Le soleil filtrait à travers les interstices de ses vieux volets roulants davantage gris que blancs.
Comme chaque matin, les talons de ses voisins et voisines réveillés à l’aube résonnaient dans les couloirs. Les bruits de la route Départementale outrepassaient ses fenêtres « « garanties » » double vitrage, vendues à12 % de réduction par M. Jean-Lebel ; « l’expert maître fenêtrier » du bas de la rue que son proprio connaissait depuis que son croisé bouledogue français/carlin avait sauté sur les mollets de Mme Jean-Lebel en les prenant pour des pilons de poulet.
Tout ce vacarme, ça la fatiguait avant même de sortir du lit.
Mais pas aujourd’hui.
Aujourd’hui, elle ne se laisserait pas happer par la tendre mollesse du matelas ni par les chaleureux baisers de l’oreiller.

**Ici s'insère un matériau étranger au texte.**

Lemma kept_identity_exact e bag :
  off (λ key, in_ns IDENTITY key = false) bag (extract_extensions e bag_new) → identity_exact e bag.
Proof.
  intros Ho.
  assert (∀ key, in_ns IDENTITY key = true → bag_get bag key
    = match request_subject e with Some s => bag_get (extract_subject s bag_new) key | None => None end) as Hk.
  { intros key Hi. rewrite Ho by (by rewrite Hi). rewrite (extensions_identity e bag_new) by (by rewrite Hi).
    unfold request_subject. destruct (x_security e) as [sec|]; simpl; [|done].
    by destruct (sc_subject sec). }
  assert (∀ p x, existsb (λ q, ends_with_dot q && starts_with q p) IDENTITY = true →
    in_ns IDENTITY (p +:+ x) = true) as Hbelow by (intros; by apply in_ns_below).
  unfold identity_exact, get_bool, get_string.
  split_and!; [intros r|intros q|intros t|intros k| |]; rewrite Hk by (reflexivity || by apply Hbelow);
    destruct (request_subject e) as [s|]; simpl; try done;
    rewrite ?subject_role, ?subject_perm, ?subject_team, ?subject_claim, ?subject_id,
      ?subject_authenticated by apply bag_new_free.
  1-3: case_bool_decide; naive_solver.
  1: by destruct (sj_claims s !! k).
  1: by destruct (sj_id s).
  1: by destruct (sj_id s); simpl; split; try done; intros [].
Qed.

(** ** Capabilities and the bag *)

(** Keys any plugin may see. *)
Definition UNGATED : list string :=
  ["auth_method"; "security.classification"; "meta."; "request."; "llm."; "mcp."; "completion.";
   "provenance."; "framework."; "custom."].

Elle repoussa la lourde couette de ses deux bras pliés sous l’effort avant de la reposer-rouler-balancer sur ses pieds au bout du lit. Son torse bascula en avant, propulsant sa tête au niveau de ses genoux. À demi pliée, elle glissa sa jambe droite dans le vide et la posa à terre, suivie de sa jambe gauche, suivie de son torse mou. Pied droit dans le chausson vert, pied gauche dans le chausson vert. Elle prit appui sur ses deux mains pour se relever.

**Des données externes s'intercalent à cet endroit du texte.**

(* ===== verification/Config.v ===== *)
(** * Configuration and route resolution

    cpex-core/src/config.rs (the configuration, its validation and the
    resolution of the plugins and identity steps of an entity) and
    identity/route_config.rs.  The [wildmatch] crate is a parameter, as is the
    order in which a [HashMap] or [HashSet] is iterated ([HashOrder]).  Reading
    YAML is left to serde. *)

From S2P Require Import Prelude RustStd F64 Json ExtData Extensions PluginTypes.
From Stdlib Require Import Ascii.

Local Open Scope string_scope.

(** ** Data *)

(** [wildmatch::WildMatch::new(pattern).matches(name)]. *)
Class WildMatch := wild_matches : string → string → bool.

(** A name, or a single-key map given by its entries in iteration order. *)
Inductive PluginRouteRef :=
| RefName (name : string)
| RefWithOverrides (entries : list (string * Value)).

Definition ref_name (r : PluginRouteRef) : string :=
  match r with
  | RefName name => name
  | RefWithOverrides entries => default EmptyString (fst <$> head entries)
  end.

Definition ref_overrides (r : PluginRouteRef) : option Value :=
  match r with
  | RefName _ => None
  | RefWithOverrides entries => snd <$> head entries
  end.

Record RouteIdentityStep := mkIdentityStep {
  is_name : string;
  is_on_error : option string;
  is_config_override : option Value;
  is_extra : gmap string Value
}.

Record RouteIdentityConfig := mkIdentity {
  ri_steps : list RouteIdentityStep;
  ri_replace_inherited : bool
}.

Record PolicyGroup := mkGroup {
  pg_description : option string;
  pg_metadata : gmap string string;
  pg_plugins : list PluginRouteRef;
  pg_identity : option RouteIdentityConfig
}.

(** The pattern's text; compiling it is deterministic. *)
Inductive StringOrList :=
| Single (pattern : string)
| NameList (names : list string).

Record RouteMeta := mkRouteMeta {
  rm_tags : list string;
  rm_scope : option string;
  rm_properties : gmap string string
}.

Record RouteEntry := mkRouteEntry {
  re_tool : option StringOrList;
  re_resource : option StringOrList;
  re_prompt : option StringOrList;
  re_llm : option StringOrList;
  re_meta : option RouteMeta;
  re_groups : option StringOrList;
  re_when : option string;
  re_plugins : list PluginRouteRef;
  re_identity : option RouteIdentityConfig
}.

Record PluginSettings := mkSettings {
  ps_routing_enabled : bool;
  ps_plugin_timeout : Z;
  ps_short_circuit_on_deny : bool;
  ps_parallel_execution_within_band : bool;
  ps_fail_on_plugin_error : bool;
  ps_route_cache_max_entries : Z
}.

Definition settings_default : PluginSettings := mkSettings false 30 true false false 10000.

Record GlobalConfig := mkGlobal {
  gc_policies : gmap string PolicyGroup;
  gc_defaults : gmap string PolicyGroup;
  gc_identity : option RouteIdentityConfig
}.

Record CpexConfig := mkConfig {
  cx_global : GlobalConfig;
  cx_plugin_dirs : list string;
  cx_plugins : list PluginConfig;
  cx_groups : gmap string PolicyGroup;
  cx_routes : list RouteEntry;
  cx_settings : PluginSettings
}.

Definition routing_enabled (c : CpexConfig) : bool := ps_routing_enabled (cx_settings c).

Record ResolvedPlugin := mkResolved {
  rp_name : string;
  rp_config_overrides : option Value;
  rp_when : option string
}.

(** ** Matching *)

Section Matching.
Context `{WildMatch}.

Definition sol_matches (m : StringOrList) (name : string) : bool :=
  match m with
  | Single pattern => wild_matches pattern name
  | NameList names => existsb (λ n, String.eqb n name) names
  end.

Definition as_names (m : StringOrList) : list string :=
  match m with Single pattern => [pattern] | NameList names => names end.

Definition SPECIFICITY_EXACT_NAME : nat := 1000.
Definition SPECIFICITY_NAME_LIST : nat := 500.
Definition SPECIFICITY_GLOB : nat := 300.
Definition SPECIFICITY_WHEN_ONLY : nat := 10.
Definition SPECIFICITY_WILDCARD : nat := 0.

Definition score_entity_match (matcher : option StringOrList) (entity_name : string) :
    option nat :=
  match matcher with
  | None => None
  | Some m =>
      if negb (sol_matches m entity_name) then None
      else Some (match m with
                 | Single p =>
                     if String.eqb p "*" then SPECIFICITY_WILDCARD
                     else if contains_char "*"%char p then SPECIFICITY_GLOB
                     else SPECIFICITY_EXACT_NAME
                 | NameList _ => SPECIFICITY_NAME_LIST
                 end)
  end.

Definition route_static_tags (route : RouteEntry) : list string :=
  (match re_meta route with Some m => rm_tags m | None => [] end
   ++ match re_groups route with Some g => as_names g | None => [] end)%list.

(** The [continue]s and the total of one round of [find_matching_route]. *)
Definition scope_bonus (route : RouteEntry) (request_scope : option string) : option nat :=
  match re_meta route ≫= rm_scope, request_scope with
  | None, _ => Some 0
  | Some rs, Some rq => if String.eqb rs rq then Some 100 else None
  | Some _, None => None
  end.

Definition entity_matcher (route : RouteEntry) (entity_type : string) :
    option (option StringOrList) :=
  if String.eqb entity_type "tool" then Some (re_tool route)
  else if String.eqb entity_type "resource" then Some (re_resource route)
  else if String.eqb entity_type "prompt" then Some (re_prompt route)
  else if String.eqb entity_type "llm" then Some (re_llm route)
  else None.

Definition route_score (entity_type entity_name : string) (request_scope : option string)
    (route : RouteEntry) : option nat :=
  match scope_bonus route request_scope with
  | None => None
  | Some bonus =>
      match entity_matcher route entity_type with
      | None => None
      | Some matcher =>
          match score_entity_match matcher entity_name with
          | None => None
          | Some base =>
              Some (base + bonus
                    + match re_when route with Some _ => SPECIFICITY_WHEN_ONLY | None => 0 end)%nat
          end
      end
  end.

(** The loop of [find_matching_route], with its running [best]. *)
Fixpoint best_route (entity_type entity_name : string) (request_scope : option string)
    (routes : list RouteEntry) (best : option (nat * RouteEntry)) :
    option (nat * RouteEntry) :=
  match routes with
  | [] => best
  | route :: routes =>
      best_route entity_type entity_name request_scope routes
        (match route_score entity_type entity_name request_scope route with
         | None => best
         | Some total =>
             match best with
             | None => Some (total, route)
             | Some (s, _) => if (s <? total)%nat then Some (total, route) else best
             end
         end)
  end.

Definition find_matching_route (config : CpexConfig) (entity_type entity_name : string)
    (request_scope : option string) : option RouteEntry :=
  snd <$> best_route entity_type entity_name request_scope (cx_routes config) None.

(** ** Resolution *)

Definition collect_plugin_refs (refs : list PluginRouteRef) (route_when : option string) :
    list ResolvedPlugin :=
  map (λ r, mkResolved (ref_name r) (ref_overrides r) route_when) refs.

(** The loop over [resolved.into_iter().rev()]: what is pushed, in push order. *)
Fixpoint dedup_loop (l : list ResolvedPlugin) (seen : gset string) : list ResolvedPlugin :=
  match l with
  | [] => []
  | rp :: l =>
      if bool_decide (rp_name rp ∈ seen) then dedup_loop l seen
      else rp :: dedup_loop l ({[ rp_name rp ]} ∪ seen)
  end.

Definition dedup_by_name (resolved : list ResolvedPlugin) : list ResolvedPlugin :=
  reverse (dedup_loop (reverse resolved) ∅).

Definition group_plugins (g : option PolicyGroup) : list ResolvedPlugin :=
  match g with Some g => collect_plugin_refs (pg_plugins g) None | None => [] end.

Context `{order : HashOrder}.

Definition merged_tags (route : RouteEntry) (request_tags : gset string) : gset string :=
  request_tags ∪ list_to_set (route_static_tags route).

(** [resolved] before deduplication. *)
Definition collect_layers (config : CpexConfig) (entity_type entity_name : string)
    (request_scope : option string) (request_tags : gset string) : list ResolvedPlugin :=
  let policies := gc_policies (cx_global config) in
  (group_plugins (policies !! "all")
   ++ group_plugins (gc_defaults (cx_global config) !! entity_type)
   ++ match find_matching_route config entity_type entity_name request_scope with
      | None => []
      | Some route =>
          concat (map (λ tag, if String.eqb tag "all" then [] else group_plugins (policies !! tag))
                    (set_iter (merged_tags route request_tags)))
          ++ collect_plugin_refs (re_plugins route) (re_when route)
      end)%list.

Definition resolve_plugins_for_entity (config : CpexConfig) (entity_type entity_name : string)
    (request_scope : option string) (request_tags : gset string) : list ResolvedPlugin :=
  if negb (routing_enabled config) then
    map (λ p, mkResolved (pcf_name p) None None) (cx_plugins config)
  else
    dedup_by_name (collect_layers config entity_type entity_name request_scope request_tags).

Definition identity_steps (i : option RouteIdentityConfig) : list RouteIdentityStep :=
  match i with Some i => ri_steps i | None => [] end.

Definition resolve_identity_plugins_for_route (config : CpexConfig)
    (entity_type entity_name : string) (request_scope : option string) : list ResolvedPlugin :=
  let route := find_matching_route config entity_type entity_name request_scope in
  let route_identity := route ≫= re_identity in
  let replace_inherited :=
    match route_identity with Some i => ri_replace_inherited i | None => false end in
  let inherited :=
    if replace_inherited then []
    else
      (identity_steps (gc_identity (cx_global config))
       ++ match route with
          | None => []
          | Some route =>
              concat (map (λ tag,
                identity_steps (gc_policies (cx_global config) !! tag ≫= pg_identity))
                (route_static_tags route))
          end)%list in
  map (λ step,
    mkResolved (is_name step)
      ((λ cfg, VObject {[ "config" := cfg ]}) <$> is_config_override step) None)
    (inherited ++ identity_steps route_identity)%list.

Il était 13h10 et Rozenn était déjà debout.
La jeune femme zigzagua entre la table basse, ses baskets et la poubelle de tri, enjamba une rallonge électrique, se prit les pieds dans le coin du tapis replié sous le canapé et ouvra les volets. Elle en profita pour aérer son 23 m². Une rafale de vent lui emplit les poumons. Depuis quand n’avait-elle pas ouvert les fenêtres ? Trois jours ? Une semaine ?
C’était la période de l’année où le printemps était officiellement arrivé mais laissait quelques jours de présence à l’hiver. Il ne faisait pas froid. Il ne faisait pas chaud non plus. Le ciel était d’un gris lumineux. Le vent jouait avec les papiers laissés sur la table, les papiers oubliés sur la table basse, les papiers jetés sur le canapé, les papiers tombés par terre ; et dans les mèches folles de Rozenn, d’un rouge délavé aux racines blondes de huit centimètres. De quoi donner une crise cardiaque à tout coiffeur.
Rozenn se dirigea vers la petite salle de bain.
Elle ne s’était pas lavé les cheveux depuis six semaines, elle n’avait pas pris de douche depuis cinq jours, elle ne s’était pas brossé les dents depuis hier matin.
La distance était courte d’ici à la porte – cinq mètres grand maximum – pourtant, ça lui paraissait comme traverser l’étage du collège Louise Labé et ses dix salles de classe de chaque côté. Rozenn eut l’impression que chacun de ses muscles portait en plus un fardeau d’un kilo. Ses pieds pesaient trop lourds pour quitter le sol. Chaque pas finissait en à-coups. Ses épaules et sa tête tressautaient. Une tête invariablement penchée en avant. Sa mère aurait râlé.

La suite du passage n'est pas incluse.